The following press release arrived via email:

Today, Democracy 21 and the Campaign Legal Center filed a complaint with the Federal Election Commission against Rep. Aaron Schock (R-IL) for his illegal solicitation of Majority Leader Eric Cantor (R-VA) to make a contribution of $25,000 to the super PAC “Campaign For Primary Accountability.”  Press reports quote both Rep. Shock and a spokesman for Leader Cantor freely admitting that the solicitation was made for an amount five times the legal limit.

The FEC made clear in an advisory opinion last year (AO 2011-12) that a federal officeholder “may only solicit contributions of up to $5000 from individuals . . . and Federal political action committees” for a super PAC such as Campaign For Primary Accountability.  But an article published in Roll Call makes very clear that Rep. Schock asked Majority Leader Cantor to make a $25,000 contribution to the super PAC.
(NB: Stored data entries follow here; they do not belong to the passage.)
(* ===== verification/Manifest.v ===== *)
(** * Packaged workflows ([manifest.ts], [bpmn/sidecar.ts])

    A marketplace package ships one workflow as [cinatra/workflow.bpmn].  The
    sidecar parser finds it, checks the package block, parses, validates and
    compiles the document and derives the manifest, whose definition must pass
    the template tier and the trigger lint.

    The package directory is a tree; what cannot be read is absent from it.
    [parseBpmnXml] is bpmn-moddle's parser with the warnings turned into a
    failure; [manifestParse] is Zod's parser for
    [workflowTemplateManifestSchema]. *)

From S2P Require Import Prelude Json Time Spec Limits Validate Transitions Gates Store Access Bpmn.

(** ** The manifest *)

Record WorkflowTemplateManifest := {
  mf_key : string; mf_version : Z; mf_name : string; mf_description : option string; mf_definition : WorkflowSpec
}.

(** [`${i.path.join(".") || "<root>"}: ${i.message}`]. *)
Definition manifest_issue (i : ZodIssue) : string :=
  (truthy_str (Some (join "." (zi_path i))) ?? "<root>") +:+ ": " +:+ zi_message i.

Section manifest.
Context `{DateEnv} (safeParse : json → result (list ZodIssue) WorkflowSpec).
Context (manifestParse : json → result (list ZodIssue) WorkflowTemplateManifest).

(** The manifest, or the errors. *)
Definition parseWorkflowTemplateManifest (raw : json) : result (list string) WorkflowTemplateManifest :=
  match manifestParse raw with
  | Err issues => Err (map manifest_issue issues)
  | Ok m =>
      let tpl := validateTemplate safeParse (WorkflowSpec_json (mf_definition m)) in
      if negb (vr_ok tpl) then
        Err (map (λ e, trim ((se_path e ?? "") +:+ " " +:+ se_message e)) (vr_errors tpl))
      else
        match lintWorkflowSpecForTriggerBundling (mf_definition m) with
        | [] => Ok m
        | lint => Err (map tl_message lint)
        end
  end.

(** ** The package directory *)

Inductive fs_node := FsFile (text : string) | FsDir (entries : list (string * fs_node)) | FsOther.

Definition SIDECAR_BASENAME : string := "workflow.bpmn".
Definition SKIP_DIRS : list string := ["node_modules"; ".git"; "dist"; ".next"; ".turbo"].

(** The paths, relative to the root, of the files named [workflow.bpmn] in a
    directory named [cinatra]. *)
Fixpoint walk_sidecars (path : list string) (dir : fs_node) : list (list string) :=
  match dir with
  | FsDir entries =>
      concat (map (λ e : string * fs_node, let (name, node) := e in
        match node with
        | FsDir _ => if bool_decide (name ∈ SKIP_DIRS) then [] else walk_sidecars (path ++ [name]) node
        | FsFile _ => if (name ≟ SIDECAR_BASENAME) && (last path ≟ Some "cinatra") then [path ++ [name]] else []
        | FsOther => []
        end) entries)
  | _ => []
  end.

Definition findAllSidecars (root : fs_node) : list (list string) := walk_sidecars [] root.

Fixpoint entry (name : string) (entries : list (string * fs_node)) : option fs_node :=
  match entries with
  | [] => None
  | (n, node) :: r => if name ≟ n then Some node else entry name r
  end.

(** [readFile(join(packageRoot, "cinatra", "workflow.bpmn"))]. *)
Definition canonical_text (root : fs_node) : option string :=
  match root with
  | FsDir l => match entry "cinatra" l with
               | Some (FsDir c) => match entry SIDECAR_BASENAME c with Some (FsFile text) => Some text | _ => None end
               | _ => None
               end
  | _ => None
  end.

(** ** The sidecar *)

Inductive BpmnSidecarCode :=
  | sc_inlineDefinitionForbidden | sc_workflowVersionMissing | sc_sidecarMissing | sc_sidecarDuplicate
  | sc_parseError | sc_unsupportedConstruct | sc_compile (c : BpmnErrorCode).

Record BpmnSidecarError := { be_code : BpmnSidecarCode; be_detail : string }.

Definition err (code : BpmnSidecarCode) (detail : string) : BpmnSidecarError :=
  {| be_code := code; be_detail := detail |}.

(** A character of the text. *)
Definition has_char (c : ascii) (s : string) : bool := negb (str_forallb (λ x, negb (x ≟ c)) s).

(** [typeof v === "number" && Number.isInteger(v) && v > 0] on a literal: digits
    alone, or an exponent form without a negative exponent; not zero, no sign. *)
Definition positive_integer (v : option json) : bool :=
  match v with
  | Some (JNum lit) =>
      (str_forallb is_digit lit || has_char "+" lit) && negb (has_char "-" lit) && negb (lit ≟ "0")
  | _ => false
  end.

(** [JSON.stringify(v)] in a message. *)
Definition stringify_opt (v : option json) : string := match v with Some j => json_stringify j | None => "undefined" end.

Definition package_errors (pkgCinatra : json) (root : fs_node) : list BpmnSidecarError :=
  (if is_present (jprop "workflow" pkgCinatra)
   then [err sc_inlineDefinitionForbidden "package.json#cinatra.workflow inline definition is forbidden; ship cinatra/workflow.bpmn instead"]
   else []) ++
  (if positive_integer (jprop "workflowVersion" pkgCinatra) then []
   else [err sc_workflowVersionMissing ("package.json#cinatra.workflowVersion must be a positive integer (got "
           +:+ stringify_opt (jprop "workflowVersion" pkgCinatra) +:+ ")")]) ++
  match canonical_text root with
  | None => [err sc_sidecarMissing "missing canonical sidecar at cinatra/workflow.bpmn"]
  | Some _ =>
      let all := findAllSidecars root in
      if (1 <? length all)%nat then
        [err sc_sidecarDuplicate ("expected exactly one cinatra/workflow.bpmn, found " +:+ show_nat (length all)
           +:+ ": " +:+ join ", " (map (join "/") all))]
      else []
  end.

Definition profile_errors (definitions : json) : list BpmnSidecarError :=
  let r := validateBpmnAgainstProfile definitions in
  map (λ e, err sc_unsupportedConstruct
         (uc_elementType e +:+
          match truthy_str (uc_elementId e) with Some i => " (" +:+ i +:+ ")" | None => "" end +:+
          ": " +:+ uc_reason e)) r.1 ++
  map (err (sc_compile bpmn_structure_invalid)) r.2.

(** The object of the manifest: [proc?.id ?? definition.key] and so on. *)
Definition derived_manifest (definitions : json) (version : json) (definition : WorkflowSpec) : json :=
  let proc := List.find (λ r, etype r ≟ "bpmn:Process") (asArray (jprop "rootElements" definitions)) in
  let documentation := head (asArray (sub "documentation" proc)) in
  JObj (fld "key" (first_of (sub "id" proc) (JStr <$> w_key definition)) ++ [("version", version)] ++
        fld "name" (first_of (sub "name" proc) (Some (JStr (w_name definition)))) ++
        fld "description" (JStr <$> str (sub "text" documentation)) ++
        [("definition", WorkflowSpec_json definition)]).

Context `{JsText} (parseBpmnXml : string → result string json).

Definition parseWorkflowBpmnSidecar (root : fs_node) (pkgCinatra : json)
    : result (list BpmnSidecarError) WorkflowTemplateManifest :=
  match package_errors pkgCinatra root, canonical_text root, jprop "workflowVersion" pkgCinatra with
  | [], Some xml, Some version =>
      match parseBpmnXml xml with
      | Err detail => Err [err sc_parseError detail]
      | Ok definitions =>
          match profile_errors definitions with
          | [] =>
              match compileBpmnToWorkflowSpec safeParse definitions with
              | Err e => Err [err (sc_compile (bc_code e)) (bc_reason e)]
              | Ok definition =>
                  match parseWorkflowTemplateManifest (derived_manifest definitions version definition) with
                  | Ok m => Ok m
                  | Err errors => Err (map (err (sc_compile bpmn_structure_invalid)) errors)
                  end
              end
          | errors => Err errors
          end
      end
  | errors, _, _ => Err errors
  end.
End manifest.

(** ** The package block *)

(** The character of a package scope or slug. *)
Definition slug_char (c : ascii) : bool := is_lower c || is_digit c || (c ≟ "-"%char).

(** [[a-z0-9][a-z0-9-]*]. *)
Definition slug_ok (s : string) : bool :=
  match s with
  | String c r => (is_lower c || is_digit c) && str_forallb slug_char r
  | EmptyString => false
  end.

Fixpoint split_slash (s : string) : option (string * string) :=
  match s with
  | EmptyString => None
  | String c r => if c ≟ "/"%char then Some ("", r)
                  else match split_slash r with Some (a, b) => Some (String c a, b) | None => None end
  end.

(** [WORKFLOW_PACKAGE_NAME_RE]: [@scope/slug-workflow]. *)
Definition package_name_ok (name : string) : bool :=
  match name with
  | String "@" r =>
      match split_slash r with
      | Some (scope, slug) =>
          slug_ok scope && endsWith "-workflow" slug &&
          slug_ok (str_take (String.length slug - String.length "-workflow") slug)
      | None => false
      end
  | _ => false
  end.

Definition allowed_keys : list string := ["kind"; "apiVersion"; "workflowVersion"; "dependencies"; "roles"].

(** The errors; the block is valid without any. *)
Definition validateWorkflowExtensionPackage (pkg : json) : list string :=
  let cinatra := match jprop "cinatra" pkg with Some JNull | None => JObj [] | Some v => v end in
  let name := jprop "name" pkg in
  (if match str_of name with Some n => package_name_ok n | None => false end then []
   else ["package name must match @<scope>/<slug>-workflow (got " +:+ stringify_opt name +:+ ")"]) ++
  (if bool_decide (jprop "kind" cinatra = Some (JStr "workflow")) then []
   else ["package.json must declare cinatra.kind: " +:+ quoted "workflow" +:+ " (got "
         +:+ stringify_opt (jprop "kind" cinatra) +:+ ")"]) ++
  (if is_present (jprop "workflow" cinatra)
   then ["inline cinatra.workflow is forbidden; ship a cinatra/workflow.bpmn sidecar (bpmn_inline_definition_forbidden)"]
   else []) ++
  (if positive_integer (jprop "workflowVersion" cinatra) then []
   else ["cinatra.workflowVersion must be a positive integer (got "
         +:+ stringify_opt (jprop "workflowVersion" cinatra) +:+ ") (manifest_workflow_version_missing)"]) ++
  concat (map (λ kv : string * json,
                 if bool_decide (kv.1 ∈ allowed_keys) then []
                 else ["unexpected cinatra key " +:+ quoted kv.1])
            (match cinatra with JObj kvs => kvs | _ => [] end)).

Example package_name_examples :
  map package_name_ok ["@acme/release-workflow"; "@acme/-workflow"; "acme/x-workflow"; "@a/b/c-workflow"]
  = [true; false; false; false].
Proof. vm_compute. reflexivity. Qed.

(** ** What a package must be *)

Lemma entry_in name l node : entry name l = Some node → (name, node) ∈ l.
Proof.
  induction l as [|[n x] l IH]; [done|]. cbn. destruct (name ≟ n) eqn:E.
  - bprop. intros [= ->]. subst. left.
  - intros H. right. auto.
Qed.

Lemma walk_in path name l node p : (name, node) ∈ l →
  p ∈ (match node with
       | FsDir _ => if bool_decide (name ∈ SKIP_DIRS) then [] else walk_sidecars (path ++ [name]) node
       | FsFile _ => if (name ≟ SIDECAR_BASENAME) && (last path ≟ Some "cinatra") then [path ++ [name]] else []
       | FsOther => []
       end) →
  p ∈ walk_sidecars path (FsDir l).
Proof.
  intros Hin Hp. cbn [walk_sidecars]. apply list_elem_of_In, in_concat. eexists. rewrite <-!list_elem_of_In.
  split; [|exact Hp]. apply list_elem_of_fmap. by exists (name, node).
Qed.

Definition canonical_path : list string := ["cinatra"; SIDECAR_BASENAME].

Lemma canonical_found root text : canonical_text root = Some text → canonical_path ∈ findAllSidecars root.
Proof.
  unfold canonical_text, findAllSidecars. destruct root as [|l|]; try done.
  destruct (entry "cinatra" l) as [[|c|]|] eqn:Ec; try done.
  destruct (entry SIDECAR_BASENAME c) as [[t| |]|] eqn:Ef; try done. intros _.
  apply entry_in in Ec, Ef. eapply walk_in; [exact Ec|]. cbn [app].
  rewrite bool_decide_false by (by apply (bool_decide_unpack _)).
  eapply walk_in; [exact Ef|]. vm_compute. left.
Qed.

Lemma singleton_of {A} (l : list A) x : x ∈ l → (length l <= 1)%nat → l = [x].
Proof. destruct l as [|y [|z l]]; cbn; [by intros ?%elem_of_nil| |lia]. by intros ->%list_elem_of_singleton. Qed.

Lemma package_errors_nil pkgCinatra root :
  package_errors pkgCinatra root = [] ↔
  jprop "workflow" pkgCinatra = None ∧ positive_integer (jprop "workflowVersion" pkgCinatra) = true ∧
  is_Some (canonical_text root) ∧ findAllSidecars root = [canonical_path].
Proof.
  unfold package_errors. rewrite !app_nil_iff.
  destruct (jprop "workflow" pkgCinatra); [by split; intros (? & ?)|].
  destruct (positive_integer _); [|by split; intros (? & ? & ?)].
  destruct (canonical_text root) as [text|] eqn:Ec; [|by split; intros (? & ? & ?); [|by destruct_and?]].
  pose proof (canonical_found _ _ Ec) as Hin. split.
  - intros (_ & _ & Hl). split_and!; [done..|]. apply singleton_of; [done|].
    destruct (1 <? length (findAllSidecars root))%nat eqn:E; [done|]. by apply Nat.ltb_ge in E.
  - intros (_ & _ & _ & ->). done.
Qed.

Section accepted_package.
Context `{DateEnv} `{JsText} (safeParse : json → result (list ZodIssue) WorkflowSpec).
Context (manifestParse : json → result (list ZodIssue) WorkflowTemplateManifest).
Context (parseBpmnXml : string → result string json).

Lemma parseWorkflowTemplateManifest_Ok raw m :
  parseWorkflowTemplateManifest safeParse manifestParse raw = Ok m ↔
  manifestParse raw = Ok m ∧ vr_ok (validateTemplate safeParse (WorkflowSpec_json (mf_definition m))) = true ∧
  lintWorkflowSpecForTriggerBundling (mf_definition m) = [].
Proof.
  unfold parseWorkflowTemplateManifest. split.
  - destruct (manifestParse raw) as [m'|]; [|done]. destruct (negb _) eqn:E; [done|]. bprop.
    destruct (lintWorkflowSpecForTriggerBundling _) eqn:El; [|done]. by intros [= ->].
  - intros (-> & -> & ->). done.
Qed.

Lemma profile_errors_nil definitions : profile_errors definitions = [] ↔ profile_ok definitions = true.
Proof.
  unfold profile_errors, profile_ok. destruct (validateBpmnAgainstProfile definitions) as [[|] [|]]; by cbn.
Qed.

End accepted_package.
“The FEC last year correctly recognized that Members of Congress are not free to solicit large contributions to super PACs,” said Donald Simon, counsel to Democracy 21.  “It must now enforce the law against what appears to be a clear violation of it by Rep. Schock.  As bad as the super PAC problem is, it would be worse if the FEC allows Members of Congress to get into the business of soliciting huge contributions for super PACs, in violation of the law.”

“Rep. Schock and Leader Cantor’s campaign spokesman Ray Allen told Roll Call in no uncertain terms that a solicitation was made for $25,000, which amounts to a public confession to a clear violation of the law,” said Paul S. Ryan, Campaign Legal Center Senior Counsel.  “The FEC must pursue this violation by Rep. Schock or the agency would in effect be greenlighting candidates soliciting multi-million dollar contributions to the ostensibly ‘independent’ Super PACs that have been doing the dirty work of presidential candidates in the primaries – an activity expressly banned by the agency.”

The complaint asked the FEC to conduct an immediate investigation of the matter and impose appropriate sanctions.